For bringing business to the community. People will move to live close to the office, the company itself pays taxes in the future to the township, more traffic = more opportunities for small business. It's generally seen as healthy for an economy, but the huge downside is the environmental externalities are completely ignored.
Depending on the community, they may be required to do an environmental study which does...many things that I'm not familiar with. All I know is a lot of new buildings in my area come with lots of green space and solar panels over parking lots. And probably other green things.
One of my favorite examples: my Dad worked at a F100 company, and they moved a large group of employees to a new office building. That office building was taxed in a special "opportunity zone" that gave the employer tax credits while the employees got stuck with a new higher local income tax.
Fundamentally, the problem is that the worker should be given incentives to bring their income to an area. This allows a community to diversify economically, vs handouts to large corporations who will continually wield their business contributions against a jurisdiction to continue to obtain substantial tax breaks or other economic concessions, and when they finally leave, they do substantial harm to the community.
As a community, you then cater to workers to draw and keep them there (not maliciously, simply providing high quality of life like a community should), and they will continue to contribute to the community by way of their spending from income (on taxes and consumption) for their productive lifespan.
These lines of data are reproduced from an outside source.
(* ===== verification/RpmsgFreeRTOSProps.v ===== *)
(** * The FreeRTOS side: its properties *)
From S2P Require Import Prelude Def Pbuf PbufFacts PbufWrite PbufAlloc PbufPool Netif Node Ip4Addr.
From S2P Require Import RpmsgFreeRTOS Examples.

Section Props.
Context {E : PbufEnv} {X : Type} {OA : OpenAmp X}.

(** C30: A received IP or ARP frame reaches the stack intact: with a free pool
    element, rpmsg_endpoint_cb puts the message into one pbuf that holds exactly
    its bytes, calls netif->input on it once, frees the pbuf exactly when input
    refuses it, and reports success. *)
Theorem endpoint_delivers (h : heap) (g : netifs) (x : X) (data : list Z) (i : positive) :
  h_pool h <> 0 -> 14 <= lenZ data <= 1728 -> mem_ok h -> bytes_ok data ->
  (frame_type data = ETHTYPE_IP \/ frame_type data = ETHTYPE_ARP) ->
  exists h2, received h data h2 /\
    rpmsg_endpoint_cb data i (Node h g x) =
      (r ← tcpip_input (h_next h) i;
       (if negb (bool_decide (r = ERR_OK)) then onheap (pbuf_free (Some (h_next h)));; mret tt else mret tt);;
       mret RPMSG_SUCCESS) (Node h2 g x).
Proof.
  intros Hp Hn Hm Hd Ht. destruct (endpoint_run h g x data i Hp ltac:(lia) Hm Hd)
    as (h2 & ty & Hr & _ & _ & Hb0 & Hb1 & Hrun). exists h2. split; [done|]. rewrite Hrun.
  rewrite Hb0, Hb1 by lia. fold (frame_type data).
  assert ((frame_type data =? ETHTYPE_IP) || (frame_type data =? ETHTYPE_ARP) = true) as ->.
  { destruct Ht as [-> | ->]; done. }
  by rewrite bind_assoc.
Qed.


(** C36: low_level_output sends every pbuf of the chain as an RPMsg of its own,
    in order, and stops with ERR_BUF at the first that cannot be sent; the
    pbufs are not changed.  So a frame in one pbuf is exactly one message, but a
    frame in two pbufs never arrives as one frame at the other side. *)
Theorem low_level_output_sends (h : heap) (g : netifs) (x : X) (p : positive) (l : list (positive * pbuf)) :
  packet h (Some p) l ->
  low_level_output (Some p) (Node h g x) =
    Some ((send_all ((fun ib => pdata h ib.2) <$> l) x).1,
          Node h g (send_all ((fun ib => pdata h ib.2) <$> l) x).2) /\
  (forall b, l = [(p, b)] ->
    low_level_output (Some p) (Node h g x) =
      Some (if (rpmsg_send (chain_data h l) x).1 <? 0 then ERR_BUF else ERR_OK,
            Node h g (rpmsg_send (chain_data h l) x).2)).
Proof.
  intros Hp. rewrite (low_level_output_run _ _ _ _ _ Hp). split; [by destruct (send_all _ _)|].
  intros b ->. simpl. unfold chain_data. simpl. rewrite app_nil_r.
  destruct (rpmsg_send (pdata h b) x) as [r x']. simpl. by destruct (r <? 0).
Qed.

(** Rpmsg_eth_init sets the interface up for the link: MTU 482 (so that a
    full frame with its 14 header bytes is one 496-byte RPMsg), the fixed MAC
    address ending in 0xFE, ARP output over the driver's linkoutput, link up;
    the number and the addresses stay.  It fails with ERR_MEM, leaving the
    interface alone, or with ERR_IF. *)
Theorem rpmsg_eth_init_result (h : heap) (g : netifs) (x : X) (priv : Z) (i : positive) (n : netif) :
  nif g !! i = Some n ->
  exists r n' x', rpmsg_eth_init priv i (Node h g x) = Some (r, Node h (set_nif (<[i := n']> (nif g)) g) x') /\
    (mem_malloc_priv x).1 = bool_decide (r <> ERR_MEM) /\
    (r = ERR_MEM -> n' = n) /\
    (r <> ERR_MEM -> mtu n' + 14 = RPMSG_SIZE /\ hwaddr n' = [0xAA; 0xBB; 0xCC; 0xDD; 0xEE; 0xFE] /\
      hwaddr_len n' = 6 /\ output n' = etharp_output_fn /\ linkoutput n' = low_level_output_fn /\
      netif_is_link_up n' = true /\ netif_is_up n' = false /\ num n' = num n /\ ip_addr n' = ip_addr n /\
      netmask n' = netmask n /\ gw n' = gw n).
Proof.
  intros Hi. unfold rpmsg_eth_init.
  destruct (mem_malloc_priv x) as [ok x1] eqn:Em.
  mrun (ext_run (fun x => Some (mem_malloc_priv x)) h g x ok x1 ltac:(cbv beta; by rewrite Em)). destruct ok; cbn [negb]; cbv iota.
  - rewrite (bind_run _ _ _ _ _ (upd_netif_run h g x1 i n _ Hi)). cbv beta.
    destruct (rpmsg_create_ept ept_name x1) as [st x2] eqn:Ec.
    rewrite (bind_run _ _ _ st _ (ext_run (fun x => Some (rpmsg_create_ept ept_name x)) h _ x1 st x2
      ltac:(cbv beta; by rewrite Ec))). cbv beta iota.
    eexists (if negb (st =? 0) then ERR_IF else ERR_OK), _, x2.
    split; [by destruct (negb (st =? 0))|]. split; [by destruct (negb (st =? 0))|].
    split; [by destruct (negb (st =? 0))|]. done.
  - exists ERR_MEM, n, x1. split; [|done]. rewrite insert_id by done. by destruct g.
Qed.

End Props.

(** ** Witnesses *)

Lemma endpoint_delivers_witness :
  exists h2, received empty_heap arp_frame h2 /\
    rpmsg_endpoint_cb arp_frame server_netif demo_node =
      (r ← tcpip_input 1%positive server_netif;
       (if negb (bool_decide (r = ERR_OK)) then onheap (pbuf_free (Some 1%positive));; mret tt else mret tt);;
       mret RPMSG_SUCCESS) (Node h2 no_netifs idle_link).
Proof.
  apply (endpoint_delivers empty_heap no_netifs idle_link arp_frame server_netif).
  - vm_compute. discriminate.
  - vm_compute. split; discriminate.
  - exact empty_heap_mem_ok.
  - apply bytes_ok_dec. vm_compute. reflexivity.
  - right. vm_compute. reflexivity.
Defined.


(** A link that takes everything. *)
Lemma send_all_ok msgs : forall sent,
  send_all msgs (Link [] sent [] ERR_OK) = (ERR_OK, Link [] (sent ++ msgs) [] ERR_OK).
Proof.
  induction msgs as [|m msgs IH]; intros sent; cbn [send_all]; [by rewrite app_nil_r|].
  simpl. rewrite (proj2 (Z.ltb_ge _ 0)) by lia. rewrite IH. by rewrite <- app_assoc.
Qed.

(** Two pbufs of 2000 bytes together. *)
Definition two_pbufs : heap := final (pbuf_alloc PBUF_RAW 2000 PBUF_POOL empty_heap) empty_heap.

Lemma low_level_output_sends_witness :
  exists l, packet two_pbufs (Some 1%positive) l /\ length l = 2%nat /\
    low_level_output (Some 1%positive) (Node two_pbufs no_netifs idle_link) =
      Some (ERR_OK, Node two_pbufs no_netifs (Link [] ((fun ib => pdata two_pbufs ib.2) <$> l) [] ERR_OK)).
Proof.
  destruct (pbuf_alloc_pool_run empty_heap PBUF_RAW 2000 empty_heap_wf ltac:(lia) ltac:(vm_compute; discriminate))
    as (h' & l & Hrun & Hres).
  assert (h' = two_pbufs) as -> by (unfold two_pbufs; rewrite Hrun; reflexivity).
  pose proof (pr_packet _ _ _ _ _ _ _ Hres) as Hp.
  exists l. split; [exact Hp|]. pose proof (pr_length _ _ _ _ _ _ _ Hres) as Hl.
  change (pool_need 2000 (layer_offset PBUF_RAW)) with 2 in Hl. split; [lia|].
  rewrite (proj1 (low_level_output_sends two_pbufs no_netifs idle_link 1 l Hp)).
  unfold idle_link. rewrite send_all_ok. reflexivity.
Defined.

Lemma rpmsg_eth_init_result_witness :
  exists r n' x', rpmsg_eth_init 77 server_netif demo_node =
    Some (r, Node empty_heap (set_nif (<[server_netif := n']> (nif no_netifs)) no_netifs) x') /\
    r = ERR_OK /\ mtu n' = 482.
Proof.
  destruct (rpmsg_eth_init_result empty_heap no_netifs idle_link 77 server_netif blank_netif)
    as (r & n' & x' & Hrun & _); [reflexivity|].
  exists r, n', x'. split; [exact Hrun|]. vm_compute in Hrun. inversion Hrun. split; reflexivity.
Defined.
> Fundamentally, the problem is that the worker should be given incentives to bring their income to an area
This can be done naturally, if local government intervention is low, so there's more money for local businesses to spend, or unnaturally, if local government intervention is high, so local businesses have less decision power, and the local government spends that money on infrastructure for companies coming in who pay less tax.
I understand how it works but it just seems a zero sum game. When someone moves from city A to city B, it's more tax for city B but less for A, and it often happens in one direction than the other. Same for companies. Reminds me of the silly and meaningless "border war" between Missouri and Kansas.
Typically cities A and B fall under different local governments (states or counties or whatever), making it not zero sum for the government of city B to attract the business.